Meeting that attachment priority is, ultimately, only possible when the autonomy of the attachment relationship is identified and prioritized. “I am committing to love you and be there for you no matter what” makes for a much more secure foundation than “I am committing to love you and be there for you unless another lover needs me more or feels threatened or just feels more exciting to me in a given moment”. This doesn’t mean that committed couples can’t grow apart, or that discovering that you want different things is impossible, or that you should self-sacrifice yourself to submit to a relationship that your heart isn’t in anymore. It also isn’t to suggest that artificial, fear-driven walls be drawn around every connection we make, as if rules could somehow deliver the attachment we crave.
To be very clear, the issues that I’m raising here are practical ones, not moral ones. I have nothing against human desire, nor the idea that different people could illuminate different parts of you as intimate partners, nor the idea that different chemistries and needs could make a polycule situation sustainable, at least for a while.

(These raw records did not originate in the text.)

Lemma blocks_keys_within (sh population : list Person) (k ng : Z) :
  sh ≡ₚ population ->
  pair_keys (blocks sh k ng) ⊆ list_to_set (group_keys population).
Proof.
  intros Hperm. apply pair_keys_subseteq. intros g Hg.
  unfold blocks in Hg. apply list_elem_of_fmap in Hg as (i & -> & _).
  rewrite <- (group_keys_perm _ _ Hperm).
  apply group_keys_sublist, py_slice_sublist.
Qed.

Lemma run_rounds_ledger_within (count : nat) :
  (forall r l, (shuffle r l).1 ≡ₚ l) ->
  forall s : Self,
    previous_meetings s ⊆ list_to_set (group_keys (people s)) ->
    previous_meetings (run_rounds shuffle count s).2
    ⊆ list_to_set (group_keys (people s)).
Proof.
  intros Hperm. induction count as [| count IH]; intros s Hs; [exact Hs |].
  destruct (create_new_round_run s) as (best & Hrun & Hin & _).
  cbn [run_rounds]. rewrite bind_case, Hrun.
  match goal with
  | |- context [run_rounds shuffle count ?s1] => specialize (IH s1)
  end.
  cbn [people previous_meetings set_round_history set_previous_meetings
       set_random_state set_current_round] in IH.
  apply IH. apply union_least; [| exact Hs].
  apply upto_first_zero_subseteq, elem_of_draws in Hin as (r0 & ->).
  apply blocks_keys_within, Hperm.
Qed.

(** X12: however many rounds a fresh session plays, its ledger holds at
    most [N (N - 1) / 2] pairs, so that the progress [show_statistics]
    reports never exceeds 100 percent. *)
Theorem ledger_within_all_pairs (population : list Person) (k : Z) (r : rng)
    (s0 : Self) (count : nat) :
  (forall r l, (shuffle r l).1 ≡ₚ l) ->
  __init__ population k r = Ok s0 ->
  Z.of_nat (size (previous_meetings (run_rounds shuffle count s0).2))
  <= Z.of_nat (length population) * (Z.of_nat (length population) - 1) / 2.
Proof.
  intros Hperm Hinit. unfold __init__ in Hinit.
  destruct (k =? 0); [discriminate |]. injection Hinit as <-.
  rewrite <- length_pairs_of.
  match goal with
  | |- context [run_rounds shuffle count ?s] =>
      pose proof (run_rounds_ledger_within count Hperm s) as Hwithin
  end.
  cbn [people previous_meetings] in Hwithin.
  specialize (Hwithin ltac:(set_solver)).
  apply subseteq_size in Hwithin.
  pose proof (size_list_to_set_le (group_keys population)) as Hle.
  unfold group_keys in Hle at 2. rewrite length_map in Hle. lia.
Qed.

(** *** The new meetings [print_groups] reports *)

Lemma ordered_pair_eq (a b c d : string) :
  ordered_pair a b = ordered_pair c d -> (a = c /\ b = d) \/ (a = d /\ b = c).
Proof.
  unfold ordered_pair.
  destruct (String.ltb a b), (String.ltb c d); intros H; inversion H; tauto.
Qed.

Lemma ordered_pair_inj_r (a : string) : Inj (=) (=) (ordered_pair a).
Proof.
  intros b b' H. apply ordered_pair_eq in H as [[_ H] | [H1 H2]]; congruence.
Qed.

Lemma elem_of_group_keys (g : list Person) (key : string * string) :
  key ∈ group_keys g ->
  exists a b, a ∈ map nickname g /\ b ∈ map nickname g
              /\ key = ordered_pair a b.
Proof.
  unfold group_keys. intros H.
  apply list_elem_of_fmap in H as ([p q] & -> & Hpq).
  apply elem_of_pairs_of in Hpq as (i & j & _ & Hi & Hj).
  exists (nickname p), (nickname q). repeat split.
  - apply list_elem_of_fmap. exists p. split; [reflexivity |].
    apply list_elem_of_lookup. now exists i.
  - apply list_elem_of_fmap. exists q. split; [reflexivity |].
    apply list_elem_of_lookup. now exists j.
Qed.

Lemma group_keys_NoDup (g : list Person) :
  NoDup (map nickname g) -> NoDup (group_keys g).
Proof.
  induction g as [| p g IH]; intros Hnd; [constructor |].
  cbn [map] in Hnd. apply NoDup_cons in Hnd as [Hp Hnd].
  rewrite group_keys_cons. apply NoDup_app. split; [| split].
  - rewrite <- (map_map nickname (ordered_pair (nickname p))).
    apply (@NoDup_fmap_2 _ _ _ (ordered_pair_inj_r (nickname p))), Hnd.
  - intros key Hkey1 Hkey2.
    apply list_elem_of_fmap in Hkey1 as (q & -> & Hq).
    apply elem_of_group_keys in Hkey2 as (a & b & Ha & Hb & Heq).
    apply ordered_pair_eq in Heq as [[Heq _] | [Heq _]]; congruence.
  - now apply IH.
Qed.

Lemma pair_key_list_NoDup (groups : list (list Person)) :
  NoDup (map nickname (concat groups)) ->
  NoDup (concat (map group_keys groups)).
Proof.
  induction groups as [| g groups IH]; intros Hnd; [constructor |].
  cbn [concat map] in *. rewrite map_app in Hnd.
  apply NoDup_app in Hnd as (Hg & Hdisj & Hrest).
  apply NoDup_app. split; [| split].
  - now apply group_keys_NoDup.
  - intros key Hkey1 Hkey2.
    apply elem_of_group_keys in Hkey1 as (a & b & Ha & Hb & ->).
    apply elem_of_concat in Hkey2 as (keys & Hkey2 & Hkeys).
    apply list_elem_of_fmap in Hkeys as (g' & -> & Hg').
    apply elem_of_group_keys in Hkey2 as (c & d & Hc & Hd & Heq).
    assert (Hin : forall x, x ∈ map nickname g' ->
                            x ∈ map nickname (concat groups)).
    { intros x Hx. apply list_elem_of_fmap in Hx as (q & -> & Hq).
      apply list_elem_of_fmap. exists q. split; [reflexivity |].
      apply elem_of_concat. now exists g'. }
    apply ordered_pair_eq in Heq as [[Heq _] | [Heq _]]; subst a.
    + exact (Hdisj c Ha (Hin c Hc)).
    + exact (Hdisj d Ha (Hin d Hd)).
  - now apply IH.
Qed.

(** Adding a duplicate-free list of keys: the ledger grows by the keys
    that were not in it. *)
Lemma size_add_keys (keys : list (string * string))
    (L : gset (string * string)) :
  NoDup keys ->
  Z.of_nat (size (list_to_set keys ∪ L))
  = Z.of_nat (size L) + Z.of_nat (length keys)
    - zsum (map (fun key => if bool_decide (key ∈ L) then 1 else 0) keys).
Proof.
  induction 1 as [| x keys Hx Hnd IH].
  - cbn [list_to_set length map zsum foldr].
    rewrite (left_id_L ∅ (∪)). lia.
  - cbn [list_to_set length map zsum foldr]. unfold zsum in IH.
    rewrite <- (assoc_L (∪)).
    destruct (decide (x ∈ L)) as [Hin | Hout].
    + rewrite bool_decide_eq_true_2 by exact Hin.
      replace ({[x]} ∪ (list_to_set keys ∪ L)) with (list_to_set keys ∪ L)
        by set_solver.
      lia.
    + rewrite bool_decide_eq_false_2 by exact Hout.
      rewrite size_union by set_solver. rewrite size_singleton. lia.
Qed.

Lemma repeats_as_keys (L : gset (string * string))
    (groups : list (list Person)) :
  zsum (map (repeat_count L) groups)
  = zsum (map (fun key => if bool_decide (key ∈ L) then 1 else 0)
            (concat (map group_keys groups))).
Proof.
  assert (Happ : forall a b : list Z, zsum (a ++ b) = zsum a + zsum b).
  { intros a b. induction a as [| x a IH]; cbn [app zsum foldr] in *;
      [reflexivity | unfold zsum in *; lia]. }
  induction groups as [| g groups IH]; [reflexivity |].
  cbn [map concat]. rewrite map_app, Happ, <- IH.
  change (zsum (repeat_count L g :: map (repeat_count L) groups))
    with (repeat_count L g + zsum (map (repeat_count L) groups)).
  f_equal.
  unfold repeat_count, group_keys. rewrite map_map. f_equal.
  apply map_ext. intros [p q]. unfold met. cbn [fst snd].
  now rewrite sorted_pair_ordered.
Qed.

Lemma length_pair_key_list (k : Z) (groups : list (list Person)) :
  Forall (fun g => Z.of_nat (length g) = k) groups ->
  Z.of_nat (length (concat (map group_keys groups)))
  = Z.of_nat (length groups) * (k * (k - 1) / 2).
Proof.
  induction 1 as [| g groups Hg _ IH]; [reflexivity |].
  cbn [map concat length]. rewrite length_app, Nat2Z.inj_add, IH.
  unfold group_keys. rewrite length_map, length_pairs_of, Hg. lia.
Qed.

Lemma print_groups_totals_run (groups : list (list Person)) (s : Self) :
  print_groups_totals groups s
  = (Ok (zsum (map (repeat_count (previous_meetings s)) groups),
         Z.of_nat (length groups)
         * (group_size s * (group_size s - 1) / 2)
         - zsum (map (repeat_count (previous_meetings s)) groups)), s).
Proof.
  unfold print_groups_totals. rewrite bind_case, print_groups_from.
  reflexivity.
Qed.

(** X13: when the nicknames are all different and the groups have [k]
    members each, the number [print_groups] reports as new meetings is the
    number of pairs that committing the groups adds to the ledger. *)
Theorem reported_new_meetings_are_added (groups : list (list Person))
    (s : Self) :
  NoDup (map nickname (concat groups)) ->
  Forall (fun g => Z.of_nat (length g) = group_size s) groups ->
  exists previous new,
    print_groups_totals groups s = (Ok (previous, new), s)
    /\ 0 <= previous /\ 0 <= new
    /\ Z.of_nat (size (previous_meetings (add_meetings groups s).2))
       = Z.of_nat (size (previous_meetings s)) + new.
Proof.
  intros Hnd Hsize. eexists _, _.
  split; [apply print_groups_totals_run |].
  rewrite add_meetings_run. cbn [snd previous_meetings set_previous_meetings].
  unfold pair_keys.
  pose proof (size_add_keys _ (previous_meetings s)
                (pair_key_list_NoDup groups Hnd)) as Hadd.
  rewrite <- repeats_as_keys, (length_pair_key_list _ _ Hsize) in Hadd.
  assert (Hprev : 0 <= zsum (map (repeat_count (previous_meetings s)) groups)).
  { apply zsum_nonneg, Forall_forall. intros x Hx.
    apply list_elem_of_fmap in Hx as (g & -> & _).
    apply repeat_count_nonneg. }
  assert (Hgrow : (size (previous_meetings s)
                   <= size (list_to_set (concat (map group_keys groups))
                            ∪ previous_meetings s))%nat)
    by (apply subseteq_size; set_solver).
  repeat split; lia.
Qed.

(** *** The command loop *)

Lemma handle_command_go (command : string) (s : Self) :
  command ∈ ["go"; "g"] ->
  handle_command shuffle command s = (Ok true, (create_new_round shuffle s).2).
Proof.
  intros Hgo. unfold handle_command.
  rewrite bool_decide_eq_true_2 by exact Hgo.
  destruct (create_new_round_run s) as (best & Hrun & _).
  rewrite bind_case, Hrun. cbn [snd]. rewrite bind_case.
  match goal with
  | |- context [show_statistics ?s1] =>
      pose proof (show_statistics_state s1) as Hstat;
      destruct (show_statistics s1) as [[[] | e] s2]
  end; cbn [snd] in Hstat; subst; reflexivity.
Qed.

Lemma handle_command_other (command : string) (s : Self) :
  command ∉ ["go"; "g"] ->
  handle_command shuffle command s
  = (Ok (negb (bool_decide (command ∈ ["quit"; "q"]))), s).
Proof.
  intros Hgo. unfold handle_command.
  rewrite bool_decide_eq_false_2 by exact Hgo.
  destruct (bool_decide (command ∈ ["stat"; "s"])) eqn:Hstat.
  { rewrite bind_case.
    pose proof (show_statistics_state s) as Hs.
    apply bool_decide_eq_true_1 in Hstat.
    rewrite bool_decide_eq_false_2
      by (intros Hq; set_unfold; destruct Hstat as [-> | [-> | []]];
          destruct Hq as [Hq | [Hq | []]]; discriminate).
    destruct (show_statistics s) as [[[] | e] s2]; cbn [snd] in Hs; subst;
      reflexivity. }
  destruct (bool_decide (command = "save")) eqn:Hsave.
  { apply bool_decide_eq_true_1 in Hsave. subst command.
    rewrite bool_decide_eq_false_2
      by (intros Hq; set_unfold; destruct Hq as [Hq | [Hq | []]];
          discriminate).
    reflexivity. }
  destruct (bool_decide (command ∈ ["quit"; "q"])); reflexivity.
Qed.

(** X17: no command ends the loop of [main] with an error, and only [go]
    (or [g]) changes the session, by one round, even when the statistics
    that follow fail; the loop is left by [quit] (or [q]) alone. *)
Theorem handle_command_effect (command : string) (s : Self) :
  exists again,
    (handle_command shuffle command s).1 = Ok again
    /\ (again = false <-> command = "quit" \/ command = "q")
    /\ (command = "go" \/ command = "g" ->
        (handle_command shuffle command s).2 = (create_new_round shuffle s).2)
    /\ (command <> "go" -> command <> "g" ->
        (handle_command shuffle command s).2 = s).
Proof.
  destruct (decide (command ∈ ["go"; "g"])) as [Hgo | Hother].
  - rewrite (handle_command_go command s Hgo). exists true. cbn [fst snd].
    split; [reflexivity |]. split; [| split].
    + split; [discriminate |]. set_unfold.
      intros [-> | ->]; destruct Hgo as [Hgo | [Hgo | []]]; discriminate.
    + reflexivity.
    + intros H1 H2. set_unfold. destruct Hgo as [Hgo | [Hgo | []]];
        contradiction.
  - rewrite (handle_command_other command s Hother). eexists. cbn [fst snd].
    split; [reflexivity |]. split; [| split].
    + rewrite negb_false_iff, bool_decide_eq_true. set_unfold. tauto.
    + intros Hgo. exfalso. apply Hother. set_unfold. tauto.
    + reflexivity.
Qed.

Communication and willingness to grow can make open relating an extraordinary source of growth and strength. My ultimate challenge is that there are feelings and relationships that cannot be made to fit into a non-monogamous framework, no matter how healed and communicative everyone might be. In my experience, it is those very feelings and relationships that have proven to be truly invaluable.
I could be wrong, and maybe I missed something and really didn’t do it right. If you are 100% romantically available for multiple people who are also 100% romantically available for you, I would love to hear about it.
I’ll close with a bigger picture thought: the finitude of human life is tragic, and complicating said finitude can make it even more tragic still.